To delay progression of kidney disease
- Control the causes of the disease, such as hypertension and diabetes mellitus. Patients with these diseases are known to be at risk of kidney problems. Blood pressure and fasting blood sugar should be less than 130/85 mmHg and 130 mg/dl.
- Restrict dietary protein
- Understand the use of medications to reduce protein in urine and control blood pressure
To prevent and treat complications
The main kidney functions are to control electrolytes and water balance in body, producing erythropoietin, a hormone that helps building up red blood cells and regulate calcium and phosphorus. These play a key role in maintenance of bone mass.
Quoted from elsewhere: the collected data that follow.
(* ===== verification/TuiPalette.v ===== *)
(** * The command palette on the screen
    (tui/tui/screens/command_palette.py, tui/tui/widgets/input_bar.py)

    What the palette renders, the hint of the input bar, and what choosing a
    command does to the session screen below: the palette leaves the stack of
    screens and its callback runs the command there. *)

From S2P Require Import Prelude PyStr TuiState TuiStore TuiClient TuiServices TuiWidgets TuiApp TuiScreens.
Import Theme.
Local Open Scope string_scope.
Local Open Scope list_scope.
Local Open Scope nat_scope.
Local Open Scope py_scope.

(** ** Rendering *)
Record command_entry := CommandEntry { ce_name : string; ce_args : string; ce_desc : string }.

Definition REGISTRY : list command_entry :=
  [CommandEntry "architect" "<task>" "Generate implementation plan";
   CommandEntry "execute" "" "Execute the task queue (DAG)";
   CommandEntry "review" "<text>" "Review code or a plan";
   CommandEntry "test" "<task>" "Write tests for a task";
   CommandEntry "debate" "<topic>" "Architect vs Reviewer debate (opt-in)";
   CommandEntry "memory" "<query>" "Search past session memories";
   CommandEntry "spawn" "<role>" "Spawn a specific agent role";
   CommandEntry "kill" "<agent_id>" "Send interrupt to running agent";
   CommandEntry "model" "" "Open model configuration overlay";
   CommandEntry "index" "" "Re-index the codebase (AST-aware)";
   CommandEntry "status" "" "Show system status inline";
   CommandEntry "learn" "" "Extract reusable skill from session";
   CommandEntry "end" "" "End this session with a summary";
   CommandEntry "help" "" "Open keybinding reference"].

(** The entry of a name: [_filtered] holds the entries themselves. *)
Definition entry_of (name : string) : command_entry :=
  default (CommandEntry name "" "") (find (λ e, bool_decide (ce_name e = name)) REGISTRY).

Definition command_row (selected : bool) (e : command_entry) : string :=
  let name_col := if selected then BLUE else TEXT in
  let prefix := if selected then tag ("bold " +:+ MAUVE) ">" +:+ " " else "  " in
  let args_s := if truthy (ce_args e) then " " +:+ ce_args e else "" in
  prefix +:+ tag ("bold " +:+ name_col) ("/" +:+ ce_name e) +:+ tag OVERLAY1 (ljust 16 args_s) +:+ "  " +:+
  tag OVERLAY0 (ce_desc e).

Definition command_rows (p : palette) : list string :=
  imap (λ i name, command_row (bool_decide (i = pa_selected p)) (entry_of name)) (pa_filtered p).

Definition _render_list (p : palette) : string :=
  match pa_filtered p with
  | [] => tag OVERLAY0 "No matching commands"
  | _ => join nl (command_rows p)
  end.

(** The hint before the input. *)
Definition DEFAULT_HINT : string := tag OVERLAY0 ">" +:+ "  " +:+ tag OVERLAY0 "@agent  /commands".
Definition input_hint (value : string) : string :=
  if startswith "@" value then tag BLUE "@" +:+ tag TEXT "agent" +:+ "  " +:+ tag OVERLAY0 "route to specific agent"
  else if startswith "/" value then
    tag MAUVE "/" +:+ tag TEXT "command" +:+ "  " +:+ tag OVERLAY0 "architect · execute · status · index…"
  else DEFAULT_HINT.

(** ** Running a command *)
Section palette_screen.
Context {X J : Type} `{!Orchestrator X} `{!Markup conv_entry}.
(** The stack of screens, and the session screen the palette was opened on. *)
Local Abbreviation W := (list app_screen * screen X J)%type.

Definition pop : M W unit := λ w,
  match w.1 with
  | [] => (w, Raise (OtherError "Can't pop screen; there must be at least one screen on the stack"))
  | _ :: l => ((l, w.2), Ok tt)
  end.
Definition below {A} (m : M (screen X J) A) : M W A := λ w, let (s, r) := m w.2 in ((w.1, s), r).

Definition _execute_and_close (cmd_string : string) : M W unit :=
  do! pop in
  mtry (do! below (_run_cmd_and_show cmd_string) in mret tt) (λ _, mret tt).
End palette_screen.

(** ** Facts *)

Lemma registry_names : map ce_name REGISTRY = COMMANDS.
Proof. reflexivity. Qed.

Definition marker : string := tag ("bold " +:+ MAUVE) ">".

Lemma command_row_marked b e : startswith marker (command_row b e) = b.
Proof. by destruct b. Qed.

Lemma command_rows_lookup p i l : command_rows p !! i = Some l ↔
  ∃ name, pa_filtered p !! i = Some name ∧ l = command_row (bool_decide (i = pa_selected p)) (entry_of name).
Proof. unfold command_rows. rewrite list_lookup_imap, fmap_Some. naive_solver. Qed.

Lemma entry_of_name name : name ∈ COMMANDS → entry_of name ∈ REGISTRY ∧ ce_name (entry_of name) = name.
Proof.
  intros H. rewrite <-registry_names in H. apply list_elem_of_fmap in H as (e & -> & He).
  unfold REGISTRY in He. rewrite !elem_of_cons in He.
  repeat (destruct He as [->|He]; [split; [apply list_elem_of_In; vm_compute; tauto|done]|]). by apply elem_of_nil in He.
Qed.

(** The marked row is the command that Enter runs, and no other row is marked,
    whatever was typed before. *)
Theorem enter_runs_marked_row partial given history ks cmd h :
  let p := palette_run ks (open_palette partial given history) in
  _run_selected p = Some (cmd, h) →
  ∃ i e, e ∈ REGISTRY ∧ ce_name e = cmd ∧ command_rows p !! i = Some (command_row true e) ∧
    ∀ j l, command_rows p !! j = Some l → (startswith marker l = true ↔ j = i).
Proof.
  intros p Hr. destruct (run_selected_spec _ cmd h (palette_run_ok ks _ (open_palette_ok partial given history)) Hr) as (Hin & Hsel & _).
  destruct (entry_of_name cmd Hin) as [He Hn]. exists (pa_selected p), (entry_of cmd). split_and!; [done|done| |].
  - apply command_rows_lookup. exists cmd. split; [done|]. by rewrite bool_decide_eq_true_2.
  - intros j l (name & Hj & ->)%command_rows_lookup. rewrite command_row_marked. apply bool_decide_eq_true.
Qed.

Section palette_facts.
Context {X J : Type} `{!Orchestrator X} `{!Markup conv_entry}.

(** What a command answers when it is given no arguments it needs. *)
Definition usage (cmd : string) : option string :=
  dict_get cmd
    [("architect", "Usage: /architect <task description>"); ("memory", "Usage: /memory <query>");
     ("review", "Usage: /review <text or task>"); ("test", "Usage: /test <task>");
     ("debate", "Usage: /debate <topic>"); ("kill", "Usage: /kill <agent_id>")].

Definition shown (text : string) (w : screen X J) : screen X J :=
  Screen (sc_tui w) (sc_log w) (sc_history w) (sc_streamed w) (sc_outputs w ++ [text]) (sc_pushed w).

Lemma run_cmd_keeps_pushed cmd (w : screen X J) : sc_pushed (_run_cmd_and_show cmd w).1 = sc_pushed w.
Proof.
  unfold _run_cmd_and_show, mbind, TuiScreens.on_tui.
  destruct (handle_inline_command cmd (sc_tui w)) as [t [r|e]]; [|done].
  destruct (truthy r && negb (startswith "__" r)); [|done].
  destruct (60 <? String.length r); [|reflexivity]. unfold write. by destruct (renders _).
Qed.

Lemma run_cmd_answered cmd r (w : screen X J) :
  handle_inline_command cmd (sc_tui w) = (sc_tui w, Ok r) → String.length r ≤ 60 →
  _run_cmd_and_show cmd w = (if truthy r && negb (startswith "__" r) then shown r w else w, Ok r).
Proof.
  intros Hh Hl. unfold _run_cmd_and_show, mbind, TuiScreens.on_tui. rewrite Hh. apply Nat.ltb_ge in Hl.
  destruct (truthy r && negb (startswith "__" r)); [|by destruct w].
  rewrite Hl. by destruct w.
Qed.

(** Whatever is typed in the palette, the command that Enter runs opens no
    screen, and eight of the fourteen do no more than this: the six that need
    arguments show how they are written, "model" and "help" show nothing. *)
Theorem palette_choice_effect partial given history ks cmd h top l (w : screen X J) s :
  _run_selected (palette_run ks (open_palette partial given history)) = Some (cmd, h) →
  as_session (tu_state (sc_tui w)) = Some s →
  ∃ w', _execute_and_close cmd (top :: l, w) = ((l, w'), Ok tt) ∧ sc_pushed w' = sc_pushed w ∧
    (∀ text, usage cmd = Some text → w' = shown text w) ∧
    (cmd ∈ ["model"; "help"] → w' = w).
Proof.
  intros Hr Hs. destruct (run_selected_spec _ cmd h (palette_run_ok ks _ (open_palette_ok partial given history)) Hr)
    as (Hin & _ & _). clear Hr.
  assert (∀ r, String.length r ≤ 60 → run_inline s cmd "" = (mret r : M (tui X J) string) →
    split_command cmd = (cmd, "") →
    (_run_cmd_and_show cmd w).1 = if truthy r && negb (startswith "__" r) then shown r w else w) as Hq.
  { intros r Hlen Hi Hsp. rewrite (run_cmd_answered cmd r); [done| |done].
    unfold handle_inline_command, session, mbind, mgets. rewrite Hs, Hsp, Hi. reflexivity. }
  exists (_run_cmd_and_show cmd w).1. split; [|split; [apply run_cmd_keeps_pushed|split]].
  - unfold _execute_and_close, pop, mbind, mtry, below. cbn [fst snd].
    by destruct (_run_cmd_and_show cmd w) as [w' [r|e]].
  - intros text Hu. assert (usage cmd = Some text → String.length text ≤ 60 ∧ run_inline s cmd "" = (mret text : M (tui X J) string) ∧
      split_command cmd = (cmd, "") ∧ truthy text && negb (startswith "__" text) = true) as Hc.
    { unfold COMMANDS in Hin. rewrite !elem_of_cons in Hin.
      repeat (destruct Hin as [->|Hin]; [intros Hx; vm_compute in Hx; first [discriminate Hx|injection Hx as <-; split_and!; [vm_compute; lia|reflexivity..]]|]).
      by apply elem_of_nil in Hin. }
    destruct (Hc Hu) as (H1 & H2 & H3 & H4). by rewrite (Hq text H1 H2 H3), H4.
  - rewrite !elem_of_cons. intros [->|[->|H]]; [..|by apply elem_of_nil in H].
    + exact (Hq "__open_model_config__" ltac:(vm_compute; lia) eq_refl eq_refl).
    + exact (Hq "__open_help__" ltac:(vm_compute; lia) eq_refl eq_refl).
Qed.
End palette_facts.

Module Concrete.
Import TuiServices.Concrete TuiScreens.Concrete.
#[local] Existing Instances inbox TuiScreens.Concrete.rich.

(** The palette was opened over a session, and "re" typed. *)
Definition typed : palette := palette_run [Typed "re"] (open_palette "" [] []).

Lemma marked_witness : ∃ i e, ce_name e = "review" ∧ command_rows typed !! i = Some (command_row true e).
Proof.
  destruct (enter_runs_marked_row "" [] [] [Typed "re"] "review" ["review"] eq_refl) as (i & e & _ & He & Hl & _).
  by exists i, e.
Defined.

Lemma choice_witness :
  _execute_and_close "review" ([CommandPaletteScreen "" []; SessionScreen "p" "s"], scr) =
    (([SessionScreen "p" "s"], shown "Usage: /review <text or task>" scr), Ok tt).
Proof.
  destruct (palette_choice_effect "" [] [] [Typed "re"] "review" ["review"] (CommandPaletteScreen "" []) [SessionScreen "p" "s"] scr sess
              eq_refl eq_refl) as (w' & He & _ & Hu & _).
  by rewrite He, (Hu "Usage: /review <text or task>" eq_refl).
Defined.

Example filtered_rows : length (command_rows typed) = 1 ∧ _render_list (palette_run [Typed "zz"] (open_palette "" [] [])) = "[#6c7086]No matching commands[/]".
Proof. by vm_compute. Qed.
End Concrete.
Decline in kidney functions may lead to various complications.
- Cardiovascular disease: Blood pressure rises as the result of fluid overload and excessive production of vasoactive hormones, increasing one's risk of developing hypertension and/or suffering from congestive heart failure. Medicines for blood pressure control may be prescribed such as antihypertensive drugs, antilipidemic drugs, and antithrombotic drugs. Patients may be given more than one type of blood pressure medication to ensure optimal blood pressure control.
- High blood potassium: Potassium can accumulate in the body when kidney function is not adequate to remove excessive amounts. Patients may show a wide range of symptoms including malaise and irregular heartbeat. Patients should avoid eating foods with high potassium, such as papaya, banana, lemon, plum, dried fruit, grapes, etc. Also, patients may be prescribed medicine which acts as a potassium binder and removes excessive potassium through the feces. A common side effect of these medicines is constipation.
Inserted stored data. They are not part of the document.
(* ===== verification/TuiView.v ===== *)
(** * What the screens show
    (tui/tui/screens/help.py, launcher.py, project.py)

    The table of the help screen, and the texts of the launcher and of the
    project screen from the data that TuiApp.v loads for them, with the cards of
    TuiWidgets.v.  The layout of these widgets on the terminal is Textual's. *)

From S2P Require Import Prelude PyStr TuiState TuiStore TuiClient TuiServices TuiUtils TuiScreens TuiWidgets TuiApp.
Import Theme.
Local Open Scope string_scope.
Local Open Scope list_scope.
Local Open Scope nat_scope.
Local Open Scope py_scope.

(** ** help.py *)
Definition _SECTIONS : list (string * list (string * string)) :=
  [("Global", [("Ctrl+Q", "Quit AICAF"); ("?", "Open this help screen")]);
   ("Session",
     [("Tab", "Cycle focus between agent panes"); ("f", "Follow: focus the first running agent");
      ("d", "Toggle DAG sidebar"); ("l", "Open event log viewer"); ("m", "Open model configuration overlay");
      ("/", "Open command palette"); ("Ctrl+C", "Send interrupt to focused agent");
      ("n", "New session in same project"); ("p", "Go to project screen")]);
   ("Chat",
     [("r", "Cycle agent role"); ("m", "Cycle available models for current role"); ("p", "Return to launcher");
      ("/", "Command palette")]);
   ("Launcher",
     [("↑ / k", "Move selection up"); ("↓ / j", "Move selection down"); ("Enter", "Open selected project");
      ("n", "Create new project"); ("c", "Open quick chat"); ("q", "Quit")]);
   ("Project", [("Enter", "Open selected session"); ("n", "New session"); ("i", "Re-index codebase"); ("Esc", "Go back")]);
   ("Command Palette", [("↑ / ↓", "Navigate commands"); ("Enter", "Execute selected command"); ("Esc", "Dismiss")]);
   ("Input Bar",
     [("@role", "Route message to agent by role (e.g. @coder)"); ("@id", "Route message to specific agent by ID");
      ("↑ / ↓", "Cycle command history")])].

(** [f"{s:<n}"] pads by characters, of which an arrow is one: [wide] counts the
    bytes that are not. *)
Definition continuation (c : ascii) : bool := let n := nat_of_ascii c in (128 <=? n) && (n <? 192).
Fixpoint char_length (s : string) : nat :=
  match s with "" => 0 | String c s' => (if continuation c then 0 else 1) + char_length s' end.
Definition pad (n : nat) (s : string) : string := s +:+ times (n - char_length s) " ".

Definition section_head (section : string) : string :=
  nl +:+ tag ("bold " +:+ OVERLAY1) section +:+ nl +:+ tag SURFACE1 (times 50 "─").
Definition binding_row (b : string * string) : string :=
  "  " +:+ tag ("bold " +:+ BLUE) (pad 18 b.1) +:+ "  " +:+ tag TEXT b.2.
(** The entries written to the log of the screen. *)
Definition help_rows : list string := mjoin (map (λ s, section_head s.1 :: map binding_row s.2) _SECTIONS).

Section launcher.
Context {J : Type}.
Context (home ellipsis : string) (now : Z).

(** ** launcher.py *)

(** [_render_projects]. *)
Definition project_rows (la : launcher (J:=J)) : list string :=
  match la_projects la with
  | [] => ["  " +:+ tag OVERLAY0 ("No projects yet — press " +:+ tag ("bold " +:+ BLUE) "n" +:+ " to create one")]
  | ps => imap (λ i p, project_card home ellipsis now p (bool_decide (i = la_selected_idx la))) ps
  end.

(** The line of the connection: the health of the orchestrator, or its failure. *)
Definition health_line (base_url : string) (r : res (option string * option string)) : option string :=
  match r with
  | Ok (version, profile) =>
      Some (tag GREEN "●" +:+ "  " +:+ tag OVERLAY0
              (base_url +:+ "  ·  " +:+ default "?" profile +:+ "  ·  v" +:+ default "?" version))
  | Raise (AicafConnectionError _) =>
      Some (tag RED "✕" +:+ "  " +:+ tag RED ("orchestrator unreachable — " +:+ base_url))
  | Raise _ => None
  end.

Definition model_label (model : option string) : option string :=
  (λ m, tag OVERLAY0 "Default model:" +:+ " " +:+ tag OVERLAY1 m) <$> model.

(** The heading over the orphans, and their rows. *)
Definition orphan_lines (rows : list (string * string)) : list string :=
  match rows with
  | [] => []
  | _ => (nl +:+ tag ("bold " +:+ YELLOW) "Active orphan sessions (not linked to a local project)") ::
         map (λ r, "  " +:+ tag YELLOW "◐" +:+ "  " +:+ tag TEXT r.1 +:+ "  " +:+ tag OVERLAY0 r.2) rows
  end.

(** ** project.py *)
Definition project_header (v : option project_info) : string :=
  match v with
  | None => tag RED "Project not found"
  | Some v => tag ("bold " +:+ BLUE) (pv_name v) +:+ "  " +:+ tag OVERLAY0 (fmt_path home ellipsis (pv_path v) 40) +:+
              "  " +:+ tag BLUE "[config]" +:+ "  " +:+ tag OVERLAY0 "[← back]"
  end.
Definition workspace_lines (v : project_info) : string :=
  tag OVERLAY0 "Path:   " +:+ tag TEXT (pv_path v) +:+ nl +:+ tag OVERLAY0 "Branch: " +:+ tag BLUE (pv_branch v).
Definition stats_line (v : project_info) : string :=
  tag OVERLAY0 "Sessions: " +:+ tag TEXT (pretty (pv_total v)) +:+ "  " +:+
  tag OVERLAY0 "Active: " +:+ tag GREEN (pretty (pv_active v)).
Definition session_rows (ts : session_dict → Z) (v : project_info) : list string :=
  match pv_sessions v with
  | [] => ["  " +:+ tag OVERLAY0 "No sessions yet — press [bold]n[/] to start one"]
  | _ => map (λ s, session_card ellipsis now s (ts s.1)) (session_cards v)
  end.
End launcher.

(** ** Facts *)

Definition mark : string := tag GREEN "▶".

Lemma project_card_marked {J} home ellipsis now (p : project J) b :
  startswith mark (project_card home ellipsis now p b) = b.
Proof. by destruct b. Qed.

Section marked.
Context {X J : Type} `{!Orchestrator X}.
Context (dumps_ui : raw_ui → string) (home ellipsis : string) (now : Z).

(** After any keys on the launcher one card is marked, and it is the card of the
    project that Enter opens. *)
Theorem marked_card_is_opened ks role (w : app X J) p0 ps :
  let la : launcher := _load_projects (Launcher [] 0) w in
  la_projects la = p0 :: ps →
  ∃ w1 la1 i (p : project J), launcher_keys dumps_ui ks la w = (w1, Ok la1) ∧
    project_rows home ellipsis now la1 !! i = Some (project_card home ellipsis now p true) ∧
    (∀ j l, project_rows home ellipsis now la1 !! j = Some l → (startswith mark l = true ↔ j = i)) ∧
    launcher_key dumps_ui "enter" false role la1 w1 = (saved dumps_ui (pj_id p) w1, Ok la1).
Proof.
  intros la Hps. destruct (launcher_opens_selected dumps_ui ks role w) as (w1 & la1 & Hk & Hok & Hp & He).
  fold la in Hk, Hp, He. destruct Hok as [Hi|[_ Hn]]; [|by rewrite Hp, Hps in Hn].
  apply lookup_lt_is_Some_2 in Hi as [p Hi]. rewrite Hp in Hi. rewrite Hi in He.
  assert (∀ j, project_rows home ellipsis now la1 !! j =
    (λ q, project_card home ellipsis now q (bool_decide (j = la_selected_idx la1))) <$> la_projects la !! j) as Hrow.
  { intros j. unfold project_rows. rewrite Hp, Hps. apply list_lookup_imap. }
  exists w1, la1, (la_selected_idx la1), p. split; [done|]. split; [|split; [|done]].
  - by rewrite Hrow, Hi, bool_decide_eq_true_2.
  - intros j l. rewrite Hrow. destruct (la_projects la !! j) as [q|]; [|done]. intros [= <-].
    rewrite project_card_marked. apply bool_decide_eq_true.
Qed.
End marked.

(** The keys of the session that the help announces: "f" does nothing. *)
Lemma follow_does_nothing {X J} `{!Orchestrator X} dumps_ui (w : screen X J) :
  ("f", "Follow: focus the first running agent") ∈ default [] (dict_get "Session" _SECTIONS) ∧
  TuiScreens.on_key dumps_ui "f" w = (w, Ok tt).
Proof. split; [apply list_elem_of_In; vm_compute; tauto|reflexivity]. Qed.

Example help_lines : length help_rows = 38 ∧
  nth 19 help_rows "" = "  [bold #89b4fa]↑ / k             [/]  [#cdd6f4]Move selection up[/]".
Proof. vm_compute. split; reflexivity. Qed.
- Fluid volume overload: This condition happens when kidneys cannot excrete excessive water. Symptoms may range from mild edema and shortness of breath to life-threatening pulmonary edema. Water pills, such as a diuretic, may be prescribed in addition to daily restriction of salt and fluid intake.
- Anemia: Erythropoietin stimulates the red blood cell formation. This hormone level drops due to the decline of kidney function and cause anemia. A doctor may prescribe an erythropoietin to be injected via subcutaneous route and an iron supplement to make sure that a patient’s body can generate red blood cells. Patients may receive iron pills if the amount of iron is very low.
- High blood phosphate: Due to reduced phosphate excretion, this condition is associated with the phosphate deposition in blood vessel walls and lead to vascular obstruction later on. If this accumulation occurs at the main heart vessel, it can cause atherosclerotic heart disease and may impair heart function. Patients should limit their consumption of high-phosphate diets including meat, eggs, dried beans, dairy products, soft drinks, etc., and take a phosphate binder such as calcium carbonate, calcium acetate, or aluminium hydroxide.
- High parathyroid hormone leading to impaired bone metabolism: High blood phosphate and low blood calcium levels can trigger parathyroid hormone secretion. This condition leads to the deterioration of bone density and bone abnormalities. To reduce parathyroid hormone, patients may be prescribed calcitriol, cinacalcet.
- Blood acidosis: The acidified blood may occur because the kidney cannot excrete organic acid products adequate resulting in bone loss or reduced muscle mass. The patient may be prescribed the medicines for this condition.